> **EXERCISE DIRECTIONS**
What you return should match the data exactly, from the first line to the last.

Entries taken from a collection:
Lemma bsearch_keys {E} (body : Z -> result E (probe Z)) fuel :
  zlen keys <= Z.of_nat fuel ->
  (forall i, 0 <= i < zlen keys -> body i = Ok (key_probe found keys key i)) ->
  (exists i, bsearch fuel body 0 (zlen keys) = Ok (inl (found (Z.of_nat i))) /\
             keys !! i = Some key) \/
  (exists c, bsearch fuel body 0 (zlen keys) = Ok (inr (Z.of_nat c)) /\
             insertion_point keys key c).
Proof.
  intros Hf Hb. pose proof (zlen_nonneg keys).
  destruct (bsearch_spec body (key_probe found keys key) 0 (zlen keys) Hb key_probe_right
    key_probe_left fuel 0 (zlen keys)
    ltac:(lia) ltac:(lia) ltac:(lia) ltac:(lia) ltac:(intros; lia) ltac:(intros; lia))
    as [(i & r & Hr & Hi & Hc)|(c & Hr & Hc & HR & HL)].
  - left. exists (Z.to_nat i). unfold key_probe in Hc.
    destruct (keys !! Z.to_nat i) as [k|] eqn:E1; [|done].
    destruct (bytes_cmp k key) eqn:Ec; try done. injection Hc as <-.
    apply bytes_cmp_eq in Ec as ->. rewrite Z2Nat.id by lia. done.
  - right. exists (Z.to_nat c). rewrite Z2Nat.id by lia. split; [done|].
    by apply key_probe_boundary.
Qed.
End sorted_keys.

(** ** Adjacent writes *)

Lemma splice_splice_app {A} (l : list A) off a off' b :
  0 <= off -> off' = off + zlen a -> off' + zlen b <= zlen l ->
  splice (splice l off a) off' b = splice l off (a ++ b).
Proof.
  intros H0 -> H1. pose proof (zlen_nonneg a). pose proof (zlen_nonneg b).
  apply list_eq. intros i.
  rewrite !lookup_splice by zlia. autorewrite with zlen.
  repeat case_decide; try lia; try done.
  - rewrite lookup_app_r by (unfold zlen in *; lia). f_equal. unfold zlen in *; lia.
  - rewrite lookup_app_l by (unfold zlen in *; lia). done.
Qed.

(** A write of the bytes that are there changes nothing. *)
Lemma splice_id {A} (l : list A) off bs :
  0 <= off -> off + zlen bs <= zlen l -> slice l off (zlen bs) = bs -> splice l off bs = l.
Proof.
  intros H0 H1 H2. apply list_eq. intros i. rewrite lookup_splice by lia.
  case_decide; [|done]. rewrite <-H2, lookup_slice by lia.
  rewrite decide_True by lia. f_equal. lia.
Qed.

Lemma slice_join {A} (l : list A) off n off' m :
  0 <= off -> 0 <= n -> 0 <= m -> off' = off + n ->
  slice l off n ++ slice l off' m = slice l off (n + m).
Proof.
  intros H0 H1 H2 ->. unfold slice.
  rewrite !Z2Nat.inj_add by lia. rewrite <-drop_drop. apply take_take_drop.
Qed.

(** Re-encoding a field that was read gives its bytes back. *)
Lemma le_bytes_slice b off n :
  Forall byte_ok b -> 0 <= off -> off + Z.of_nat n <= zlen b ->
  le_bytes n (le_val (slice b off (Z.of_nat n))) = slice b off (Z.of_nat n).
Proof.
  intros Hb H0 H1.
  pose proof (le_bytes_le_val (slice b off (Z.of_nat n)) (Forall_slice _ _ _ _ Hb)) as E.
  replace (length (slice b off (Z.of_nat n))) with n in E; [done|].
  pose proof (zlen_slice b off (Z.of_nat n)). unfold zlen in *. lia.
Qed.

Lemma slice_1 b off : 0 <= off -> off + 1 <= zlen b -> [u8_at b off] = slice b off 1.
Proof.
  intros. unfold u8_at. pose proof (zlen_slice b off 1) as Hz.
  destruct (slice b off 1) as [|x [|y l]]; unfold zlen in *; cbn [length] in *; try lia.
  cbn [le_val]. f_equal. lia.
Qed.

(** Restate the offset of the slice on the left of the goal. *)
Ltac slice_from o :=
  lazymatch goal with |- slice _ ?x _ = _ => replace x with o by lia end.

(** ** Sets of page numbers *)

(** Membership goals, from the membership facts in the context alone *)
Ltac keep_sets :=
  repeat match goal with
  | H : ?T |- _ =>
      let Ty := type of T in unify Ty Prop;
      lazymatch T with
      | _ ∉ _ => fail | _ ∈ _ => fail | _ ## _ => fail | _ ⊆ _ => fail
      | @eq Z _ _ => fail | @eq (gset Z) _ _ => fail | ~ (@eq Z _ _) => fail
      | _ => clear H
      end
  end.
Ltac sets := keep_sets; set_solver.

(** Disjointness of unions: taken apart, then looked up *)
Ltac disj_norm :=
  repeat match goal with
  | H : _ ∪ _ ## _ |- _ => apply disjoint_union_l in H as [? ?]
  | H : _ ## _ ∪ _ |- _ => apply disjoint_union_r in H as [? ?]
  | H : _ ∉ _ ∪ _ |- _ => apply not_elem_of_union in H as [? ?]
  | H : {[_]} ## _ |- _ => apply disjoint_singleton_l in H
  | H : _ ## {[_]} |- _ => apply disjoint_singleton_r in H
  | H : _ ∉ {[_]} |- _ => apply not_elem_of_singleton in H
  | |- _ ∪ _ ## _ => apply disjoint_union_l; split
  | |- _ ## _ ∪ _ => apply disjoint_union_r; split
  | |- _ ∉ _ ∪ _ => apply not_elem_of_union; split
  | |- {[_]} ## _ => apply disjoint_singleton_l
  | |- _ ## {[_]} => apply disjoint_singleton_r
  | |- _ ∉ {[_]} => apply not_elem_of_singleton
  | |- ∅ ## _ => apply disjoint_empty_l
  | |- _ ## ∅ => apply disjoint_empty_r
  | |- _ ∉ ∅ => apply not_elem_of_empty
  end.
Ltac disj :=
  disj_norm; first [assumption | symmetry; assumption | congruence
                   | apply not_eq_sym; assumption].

> **RESULT FOR THIS EXERCISE**
Lemma bsearch_keys {E} (body : Z -> result E (probe Z)) fuel :
  zlen keys <= Z.of_nat fuel ->
  (forall i, 0 <= i < zlen keys -> body i = Ok (key_probe found keys key i)) ->
  (exists i, bsearch fuel body 0 (zlen keys) = Ok (inl (found (Z.of_nat i))) /\
             keys !! i = Some key) \/
  (exists c, bsearch fuel body 0 (zlen keys) = Ok (inr (Z.of_nat c)) /\
             insertion_point keys key c).
Proof.
  intros Hf Hb. pose proof (zlen_nonneg keys).
  destruct (bsearch_spec body (key_probe found keys key) 0 (zlen keys) Hb key_probe_right
    key_probe_left fuel 0 (zlen keys)
    ltac:(lia) ltac:(lia) ltac:(lia) ltac:(lia) ltac:(intros; lia) ltac:(intros; lia))
    as [(i & r & Hr & Hi & Hc)|(c & Hr & Hc & HR & HL)].
  - left. exists (Z.to_nat i). unfold key_probe in Hc.
    destruct (keys !! Z.to_nat i) as [k|] eqn:E1; [|done].
    destruct (bytes_cmp k key) eqn:Ec; try done. injection Hc as <-.
    apply bytes_cmp_eq in Ec as ->. rewrite Z2Nat.id by lia. done.
  - right. exists (Z.to_nat c). rewrite Z2Nat.id by lia. split; [done|].
    by apply key_probe_boundary.
Qed.
End sorted_keys.

(** ** Adjacent writes *)

Lemma splice_splice_app {A} (l : list A) off a off' b :
  0 <= off -> off' = off + zlen a -> off' + zlen b <= zlen l ->
  splice (splice l off a) off' b = splice l off (a ++ b).
Proof.
  intros H0 -> H1. pose proof (zlen_nonneg a). pose proof (zlen_nonneg b).
  apply list_eq. intros i.
  rewrite !lookup_splice by zlia. autorewrite with zlen.
  repeat case_decide; try lia; try done.
  - rewrite lookup_app_r by (unfold zlen in *; lia). f_equal. unfold zlen in *; lia.
  - rewrite lookup_app_l by (unfold zlen in *; lia). done.
Qed.

(** A write of the bytes that are there changes nothing. *)
Lemma splice_id {A} (l : list A) off bs :
  0 <= off -> off + zlen bs <= zlen l -> slice l off (zlen bs) = bs -> splice l off bs = l.
Proof.
  intros H0 H1 H2. apply list_eq. intros i. rewrite lookup_splice by lia.
  case_decide; [|done]. rewrite <-H2, lookup_slice by lia.
  rewrite decide_True by lia. f_equal. lia.
Qed.

Lemma slice_join {A} (l : list A) off n off' m :
  0 <= off -> 0 <= n -> 0 <= m -> off' = off + n ->
  slice l off n ++ slice l off' m = slice l off (n + m).
Proof.
  intros H0 H1 H2 ->. unfold slice.
  rewrite !Z2Nat.inj_add by lia. rewrite <-drop_drop. apply take_take_drop.
Qed.

(** Re-encoding a field that was read gives its bytes back. *)
Lemma le_bytes_slice b off n :
  Forall byte_ok b -> 0 <= off -> off + Z.of_nat n <= zlen b ->
  le_bytes n (le_val (slice b off (Z.of_nat n))) = slice b off (Z.of_nat n).
Proof.
  intros Hb H0 H1.
  pose proof (le_bytes_le_val (slice b off (Z.of_nat n)) (Forall_slice _ _ _ _ Hb)) as E.
  replace (length (slice b off (Z.of_nat n))) with n in E; [done|].
  pose proof (zlen_slice b off (Z.of_nat n)). unfold zlen in *. lia.
Qed.

Lemma slice_1 b off : 0 <= off -> off + 1 <= zlen b -> [u8_at b off] = slice b off 1.
Proof.
  intros. unfold u8_at. pose proof (zlen_slice b off 1) as Hz.
  destruct (slice b off 1) as [|x [|y l]]; unfold zlen in *; cbn [length] in *; try lia.
  cbn [le_val]. f_equal. lia.
Qed.

(** Restate the offset of the slice on the left of the goal. *)
Ltac slice_from o :=
  lazymatch goal with |- slice _ ?x _ = _ => replace x with o by lia end.

(** ** Sets of page numbers *)

(** Membership goals, from the membership facts in the context alone *)
Ltac keep_sets :=
  repeat match goal with
  | H : ?T |- _ =>
      let Ty := type of T in unify Ty Prop;
      lazymatch T with
      | _ ∉ _ => fail | _ ∈ _ => fail | _ ## _ => fail | _ ⊆ _ => fail
      | @eq Z _ _ => fail | @eq (gset Z) _ _ => fail | ~ (@eq Z _ _) => fail
      | _ => clear H
      end
  end.
Ltac sets := keep_sets; set_solver.

(** Disjointness of unions: taken apart, then looked up *)
Ltac disj_norm :=
  repeat match goal with
  | H : _ ∪ _ ## _ |- _ => apply disjoint_union_l in H as [? ?]
  | H : _ ## _ ∪ _ |- _ => apply disjoint_union_r in H as [? ?]
  | H : _ ∉ _ ∪ _ |- _ => apply not_elem_of_union in H as [? ?]
  | H : {[_]} ## _ |- _ => apply disjoint_singleton_l in H
  | H : _ ## {[_]} |- _ => apply disjoint_singleton_r in H
  | H : _ ∉ {[_]} |- _ => apply not_elem_of_singleton in H
  | |- _ ∪ _ ## _ => apply disjoint_union_l; split
  | |- _ ## _ ∪ _ => apply disjoint_union_r; split
  | |- _ ∉ _ ∪ _ => apply not_elem_of_union; split
  | |- {[_]} ## _ => apply disjoint_singleton_l
  | |- _ ## {[_]} => apply disjoint_singleton_r
  | |- _ ∉ {[_]} => apply not_elem_of_singleton
  | |- ∅ ## _ => apply disjoint_empty_l
  | |- _ ## ∅ => apply disjoint_empty_r
  | |- _ ∉ ∅ => apply not_elem_of_empty
  end.
Ltac disj :=
  disj_norm; first [assumption | symmetry; assumption | congruence
                   | apply not_eq_sym; assumption].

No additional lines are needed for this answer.